The objective here is to represent the parcels in a system of coordinates in a manner such that the distance between the parcels represent the similarity between them, what may reveal the underlying environmental gradient. Here, we will use the original algorithm developed by Bray and Curtis (1957) to study plant community data. To start our analysis, we first calculate the Bray-Curtis dissimilarity between the parcels¹⁾.

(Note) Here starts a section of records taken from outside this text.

Lemma acts_shutdown_body fuel timeout running pr s :
  rt_closed s = true -> rt_process s = Some pr ->
  acts (shutdown_body config fuel timeout running) s (body_post pr running s).
Proof.
  intros Hcl Hp. unfold shutdown_body. apply acts_bind, acts_get.
  destruct (running && rt_control s && rt_l3_attached s) eqn:Hrun.
  - eapply acts_mono; [|apply acts_orderly_stop]. intros o s' t (Hp' & Hc & Ho). rewrite Hcl in Hc. rewrite Hp in Hp'.
    destruct Ho as [->|(fs & -> & Ha & Hl & Hfs)]; split_and!; try done.
    + intros [= ->] _. by apply Hfs.
    + intros _ _ _ _. split_and!; try done. intros [= ->]. split; by apply Hfs.
  - assert (forall o s' t, rt_closed s' = true -> rt_process s' = Some pr -> (o = Ret [] -> running = true -> exit_seen t) ->
      body_post pr running s o s' t) as Hother.
    { intros o s' t Hc' Hp' He. split_and!; try done. intros _ Hcon Hatt ->. by rewrite Hcon, Hatt in Hrun. }
    destruct running.
    + apply acts_bind. eapply acts_mono; [|apply acts_force_stop]. intros o s' t (-> & Hf & He & _).
      destruct o as [[]|e|]; [|by apply Hother|done]. apply acts_ret. rewrite !app_nil_r. apply Hother; try done.
      intros _ _. apply He; [by eexists|done].
    + assert (acts (status ← perform CPoll; match status with
        | Some st => if st =? 0 then mret [] else again ← perform CPoll;
            mret [RuntimeExitedError ("hosted kernel was already dead during shutdown with status "
                                    +:+ from_option str_of_Z "None" (again : option Z))]
        | None => mret [] end) s (fun _ s' _ => s' = s)) as Hdead.
      { apply acts_bind. acts_call; [intros [st|]|done]; [|by apply acts_ret]. destruct (st =? 0); [by apply acts_ret|].
        apply acts_bind. acts_call; [intros again; by apply acts_ret|done]. }
      eapply acts_mono; [|exact Hdead]. intros o s' t ->. by apply Hother.
Qed.

Lemma steps_shutdown_finally pr : steps idle (shutdown_finally pr).
Proof.
  assert (forall m : M Runtime unit, steps idle m -> steps idle (failures_of m)) as Hf.
  { intros m Hm. unfold failures_of. steps. }
  assert (steps idle force_stop) as Hs.
  { unfold force_stop. steps; match goal with |- steps _ (perform ?c) => by apply (steps_neutral c) end. }
  unfold shutdown_finally. steps; try apply Hf; try match goal with |- steps _ (perform ?c) => by apply (steps_neutral c) end.
Qed.

(** The end of [shutdown]: what the guarded block gave, then its [finally]. *)
Lemma acts_shutdown_end pr s (body : list exn + exn) :
  is_Some (rt_process s) ->
  acts (last ← shutdown_finally pr; match body with
     | inr e => raise e
     | inl failures => if bool_decide (failures ++ last = []) then mret tt else raise (RuntimeCleanupError (failures ++ last))
     end) s (fun o s' t => idle s t s' /\ o <> OutOfFuel /\ (polls_answered t -> pipes_closed pr t /\ put_down t) /\
       (o = Ret tt -> body = inl [])).
Proof.
  intros Hpr. apply acts_bind. eapply acts_mono; [|apply acts_and; [by apply acts_shutdown_finally|apply steps_shutdown_finally]].
  intros [last|e|] s' t [[-> H] Hi]; [|by split_and!|done].
  destruct body as [failures|e]; [destruct (bool_decide (failures ++ last = [])) eqn:Hb|];
    [apply acts_ret|apply acts_raise..]; rewrite app_nil_r; split_and!; try done; try (by intros Ha; destruct H; auto).
  intros _. bool_to_prop. by apply app_nil in Hb as [-> _].
Qed.
(** C10. The signal handlers are those from before when a run is over, whatever
    the run did and however it ended: every signal has its former handler, or
    the run ended in the error of the very call of [signal.signal] that was to
    give a signal its former handler back. *)
Theorem run_service_restores_handlers turns fuel lib tr :
  let '(o, s, tr') := run_service config turns fuel (new_service lib) tr in handlers_post tr o s tr'.
Proof.
  enough (wp (run_service config turns fuel) (handlers_post tr) (new_service lib) tr) as H.
  { unfold wp in H. by destruct (run_service config turns fuel (new_service lib) tr) as [[o s] tr']. }
  assert (forall e, handlers_post tr (Raise e) (new_service lib) tr) as Hnothing by (intros e; right; left; by split).
  unfold run_service. apply wp_bind, wp_of_res. destruct (host_network_config config) as [network|e]; [|done].
  apply wp_bind, wp_of_res. destruct (endpoint_version _) as [version|e]; [|done].
  apply wp_bind, wp_of_res. destruct (iptables_paths _ _) as [[[ip re] sa]|e]; [|done].
  assert (new_shutdown_signals [SIGINT; SIGTERM] = Ok no_signals) as -> by done.
  apply wp_bind, wp_of_res, wp_bind, wp_modify, wp_bind, wp_zoom. cbn [sv_stop set_stop].
  eapply wp_mono; [|apply (wp_enter d0); [|done|done]].
  2: { apply (bool_decide_unpack _). by vm_compute. }
  intros [[]|e|] g tr1 Hent; [| |done].
  2: { destruct Hent as (_ & _ & [Hback|Hnot]); right; [by left|right; by exists e]. }
  destruct Hent as [_ Hent]. apply wp_bind, wp_finally. eapply wp_of_acts; [apply (keeps_run g)|].
  { split; [by intros l|by split_and!]. }
  intros o s2 t2 [[_ (H1 & H2 & H3)] Ht2].
  pose proof (wp_restore d0 tr _ _ (entered_quiet d0 tr g (sv_stop s2) tr1 t2 Hent H1 H2 H3 Ht2)) as Hr.
  assert (wp (on_stop restore) (fun o3 s3 tr3 => o3 <> OutOfFuel /\
    (installed (sv_stop s3) = false -> previous (sv_stop s3) = ∅ /\ forall n, disposition d0 tr3 n = disposition d0 tr n) /\
    match o3 with
    | Ret _ => installed (sv_stop s3) = false
    | Raise e => not_put_back d0 tr e tr3
    | OutOfFuel => False
    end) s2 (tr1 ++ t2)) as Hrestore by (apply wp_zoom; exact Hr).
  destruct o as [[]|e|]; [| |by left]; (eapply wp_mono; [|exact Hrestore]);
    intros [[]|e3|] s3 tr3 (Hf & Hback & Hok); try done; try (right; right; by exists e3).
  - destruct (Hback Hok) as [Hp Hd]. by apply wp_conclude.
  - destruct (Hback Hok) as [Hp Hd]. right; left. by split.
Qed.
(** The median lies between bounds of the data. *)
Lemma median_forall (P : Q -> Prop) l :
  (forall p q, P p -> P q -> P ((p + q) / 2)%Q) -> l <> [] -> Forall P l -> P (median l).
Proof.
  intros Hmid Hne Hall. rewrite <- (sorted_perm l) in Hall. assert (sorted l <> []) as Hne'.
  { intros H. apply Hne, Permutation_nil_r. by rewrite <- H, sorted_perm. }
  assert (forall i, (i < length (sorted l))%nat -> P (nth i (sorted l) 0%Q)) as Hnth.
  { intros i Hi. rewrite Forall_forall in Hall. apply Hall. apply list_elem_of_In. by apply nth_In. }
  unfold median. destruct (sorted l) as [|a [|b m]] eqn:Hs; [done|by apply (Hnth 0%nat); cbn; lia|].
  rewrite <- Hs in *. assert (2 <= length (sorted l))%nat as Hlen by (rewrite Hs; cbn; lia).
  pose proof (Nat.div_lt (length (sorted l)) 2).
  destruct (Nat.odd _); [apply Hnth|apply Hmid; apply Hnth]; lia.
Qed.

Lemma foldl_min l q x : (x <= foldl q_min q l <-> Forall (Qle x) (q :: l))%Q.
Proof.
  revert q. induction l as [|p l IH]; intros q; cbn [foldl].
  - split; [intros; repeat constructor; done|]. by intros [? _]%Forall_cons.
  - rewrite IH, !Forall_cons. unfold q_min. destruct (Qle_bool q p) eqn:H.
    + apply Qle_bool_iff in H. split; [|naive_solver]. intros [Hq Hl]. split_and!; try done. by eapply Qle_trans.
    + assert (p <= q)%Q as Hpq by (apply Qlt_le_weak, Qnot_le_lt; intros Hle%Qle_bool_iff; congruence).
      split; [|naive_solver]. intros [Hp Hl]. split_and!; try done. by eapply Qle_trans.
Qed.

Lemma minimum_of_le l x : l <> [] -> (x <= minimum_of l <-> Forall (Qle x) l)%Q.
Proof. destruct l as [|q l]; [done|]. intros _. apply foldl_min. Qed.
Lemma wait_or_kill_settles process : settles (wait_or_kill process) [process] [].
Proof.
  intros b. unfold wait_or_kill. apply acts_try. acts_call.
  - intros v. apply settled_answer; [done..|set_solver|done].
  - intros e. destruct (is_TimeoutExpired (Sys e)) eqn:He; [|apply acts_raise, settled_fault; by destruct e].
    eapply acts_mono; [|apply (settles_bind _ [] [] (fun _ => perform (CProcWait process 5)) [process] [])].
    + intros o b' t H. apply settled_after; [by destruct e|done..].
    + by apply settles_call.
    + intros _ b'. acts_call; intros v; [apply settled_answer; [done..|set_solver|done]|apply settled_fault; by destruct v].
Qed.

Lemma stop_process_settles process : settles (stop_process process) (option_list process) [].
Proof.
  destruct process as [process|]; cbn [stop_process]; [|apply settles_ret]. intros b. apply acts_bind.
  acts_call; [|intros e; by apply settled_fault]. intros [code|].
  - apply acts_ret. apply settled_answer; [done..|set_solver|done].
  - eapply acts_mono; [|apply (settles_bind _ [] [] _ [process] [])].
    + intros o b' t H. by apply settled_after.
    + by apply settles_call.
    + intros _. apply (settles_bind _ [process] [] _ [] []); [apply wait_or_kill_settles|intros; apply settles_ret].
Qed.

Definition delete_namespace (namespace : string) : list string := ["ip"; "netns"; "delete"; namespace].

Lemma delete_settles namespace : settles (run ["ip"; "netns"; "delete"; namespace] false 30;; mret tt) [] [delete_namespace namespace].
Proof.
  intros b. unfold run. cbn [andb raise_if of_res]. apply acts_bind, acts_bind. acts_call; [|intros e; by apply settled_fault].
  intros r. apply acts_bind, acts_ret, acts_ret, acts_ret. apply settled_answer; [done..|set_solver|done].
Qed.
(** An entry comes: the start of [tcpcc_service_start]. *)
Lemma listing_insert e c w w' : listing w -> control w = CIdle -> entries w !! e = None -> valid_config c = true ->
  entries w' = <[e := {| e_config := c; callback_installed := false; ready_queued := false |}]> (entries w) ->
  control w' = CStartLock e -> ready_list w' = ready_list w -> fault w' = fault w -> listeners w' = listeners w ->
  listener_count w' = listener_count w -> thread w' = thread w -> allocated w' = allocated w -> listing w'.
Proof.
  intros [] Hctl He Hc Hm Hctl' Hr Hf Hl Hn Ht Ha. rewrite Hctl in ls_nodup0, ls_entries0. cbn [loose] in ls_nodup0, ls_entries0.
  rewrite app_nil_r in ls_nodup0, ls_entries0.
  assert (e ∉ listeners w) as Hin.
  { intros H. apply ls_entries0 in H. unfold config_of in H. rewrite He in H. by destruct H. }
  constructor; rewrite ?Hm, ?Hctl', ?Hr, ?Hf, ?Hl, ?Hn, ?Ht, ?Ha; try done; cbn [loose control_good].
  - by apply agrees_insert.
  - apply NoDup_app. split_and!; [done| |apply NoDup_singleton]. intros ? ? ->%list_elem_of_singleton. done.
  - intros e'. rewrite elem_of_app, list_elem_of_singleton. unfold config_of in *. destruct (decide (e' = e)) as [->|].
    + rewrite lookup_insert_eq. split; [by right|eauto].
    + rewrite lookup_insert_ne, ls_entries0 by done. naive_solver.
  - intros e' c'. unfold config_of in *. destruct (decide (e' = e)) as [->|].
    + rewrite lookup_insert_eq. by intros [= <-].
    + rewrite lookup_insert_ne by done. apply ls_valid0.
  - unfold unused, installed, queued. by rewrite lookup_insert_eq.
Qed.

(** An entry goes, out of every list. *)
Lemma listing_free e m w w' : listing w -> (forall e, config_of m e = config_of (entries w) e) -> unused m e ->
  entries w' = delete e m -> agrees m (ready_list w') -> fault w' = false ->
  loose (control w) = e :: loose (control w') -> control_good (control w') (entries w') (listeners w) ->
  listeners w' = listeners w -> listener_count w' = listener_count w -> thread w' = thread w -> allocated w' = allocated w -> listing w'.
Proof.
  intros [] Hcf [_ Hu] Hm Hag Hf Hlo Hctl Hl Hn Ht Ha. rewrite Hlo in ls_nodup0, ls_entries0.
  assert (listeners w ++ e :: loose (control w') ≡ₚ e :: listeners w ++ loose (control w')) as Hperm by (by rewrite Permutation_middle).
  rewrite Hperm in ls_nodup0. apply NoDup_cons in ls_nodup0 as [Hne Hnd].
  constructor; rewrite ?Hm, ?Hf, ?Hl, ?Hn, ?Ht, ?Ha; try done.
  - by apply agrees_delete.
  - intros e'. specialize (ls_entries0 e'). rewrite Hperm, elem_of_cons, <- Hcf in ls_entries0. unfold config_of in *.
    destruct (decide (e' = e)) as [->|].
    + rewrite lookup_delete_eq. split; [by intros []|done].
    + rewrite lookup_delete_ne by done. naive_solver.
  - intros e' c'. specialize (ls_valid0 e' c'). rewrite <- Hcf in ls_valid0. unfold config_of in *.
    destruct (decide (e' = e)) as [->|]; [by rewrite lookup_delete_eq|by rewrite lookup_delete_ne].
  - by rewrite <- Hm.
Qed.

(** The lists change and the entries do not. *)
Lemma listing_move w w' : listing w -> entries w' = entries w -> ready_list w' = ready_list w -> fault w' = fault w ->
  listeners w' ++ loose (control w') ≡ₚ listeners w ++ loose (control w) ->
  listener_count w' = Z.of_nat (length (listeners w')) -> listener_count w' <= TCPCC_SERVICE_MAX_LISTENERS ->
  control_good (control w') (entries w) (listeners w') ->
  (forall e, held (thread w') = Some e -> e ∈ listeners w') -> shutting (thread w') ⊆ listeners w' ->
  (allocated w' = false -> listeners w' = []) -> listing w'.
Proof.
  intros [] He Hr Hf Hp Hn Hb Hc Hh Hs Ha.
  constructor; rewrite ?He, ?Hr, ?Hf; try done; [by rewrite Hp|]. intros e. by rewrite Hp.
Qed.
Lemma unlinked_ready w : listing w -> listeners w = [] -> (forall e, e ∈ loose (control w) -> queued (entries w) e = false) -> ready_list w = [].
Proof.
  intros [] Hl Hu. destruct (ready_list w) as [|e rest]; [done|]. destruct ls_agrees0 as [_ H]. specialize (H e).
  assert (queued (entries w) e = true) as Hq by (apply H, list_elem_of_here).
  pose proof (queued_config _ _ Hq) as Hc. apply ls_entries0 in Hc. rewrite Hl in Hc. apply Hu in Hc. congruence.
Qed.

The following function calculates the Bray-Curtis dissimilarity between each pair of parcels. Copy and paste it in your R session:

dis.bc<-function(data){
  nplot=dim(data)[2]
  similar=matrix(NA,ncol=nplot,nrow=nplot)
  rownames(similar)<-paste("plot", c(1:nplot))
  colnames(similar)<-paste("plot", c(1:nplot))
  for(i in 1:(nplot-1)){
    m=i+1
    for(m in m:nplot){
      bc.dist=sum(
          abs(data[,i]-data[,m]))/(sum (data[,c(i,m)])
          )
          similar[m,i]=similar[i,m]=bc.dist
          diag(similar)<-0
    }
  }
  return(round(similar,3))          
}

Polar Ordination Algorithm

1. Use the function above to generate the dissimilarity matrix for our sample of a community:

dis1.cont=dis.bc(amost.cont)

2. Calculate, for each parcel, the sum of the dissimilarities between itself and all other parcels:

sumdist1.cont=apply(dis1.cont, 1, sum, na.rm=TRUE)
sumdist1.cont
<code>

  * **3.** Mark the parcel with the greater sum of dissimilarities((that is, the parcel that is least like the others)) and store its value to mark the start of our x axis (which we will call **ax**):

<code>
max(sumdist1.cont)
names.parc = names(sumdist1.cont)
parc.ax = names.parc[sumdist1.cont==max(sumdist1.cont)][1]
parc.ax

4. Find now the parcel that is least similar to this first parcel. This will mark our second reference in the x axis (which we will call bx):

dist.ax=dis1.cont[,parc.ax]
dist.ax
max.ax=max(dist.ax)
max.ax
parc.bx=names.parc[dist.ax==max.ax]
parc.bx

4a. It may happen that more than one parcel is tied as being the least similar to ax. In this case, we use the largest sum of distances to other parcels as a tiebreaker:

somamax.bx=max(sumdist1.cont[parc.bx])
parc.bx=parc.bx[sumdist1.cont[parc.bx]==somamax.bx][1]
parc.bx

5. Now that we have two references on the x axis, ax and bx, we can calculate the position of each parcel in this axis AND in the orthogonal axis as well. This works like the triangulation used in telemetry: by placing two receptors in known points and measuring the distance from the emitter (one animal with a radio-collar, for example) to both receptors, it is possible to determine the two-dimensional coordinates where the animal is. Look in the following schema:

To do this, we use Beal's equation (Beal, 1965), which is nothing more than solving together for the hypotenuse of the triangles above. After some algebra, Beal equation can be written as:

$$ x_i \ = \ \frac{ L^2 \ + \ dist_{ax_i}^2 \ - \ dist_{bx_i}^2 }{2L} $$

where “L” is the length of the x axis (or the dissimilarity between parc.ax and parc.bx, “dist_{ax_i}” is the dissimilarity between parcel “i” and parc.ax, and “dist_{bx_i}” is the dissimilarity between parcel “i” and parc.bx. Check out the notation in the figure above.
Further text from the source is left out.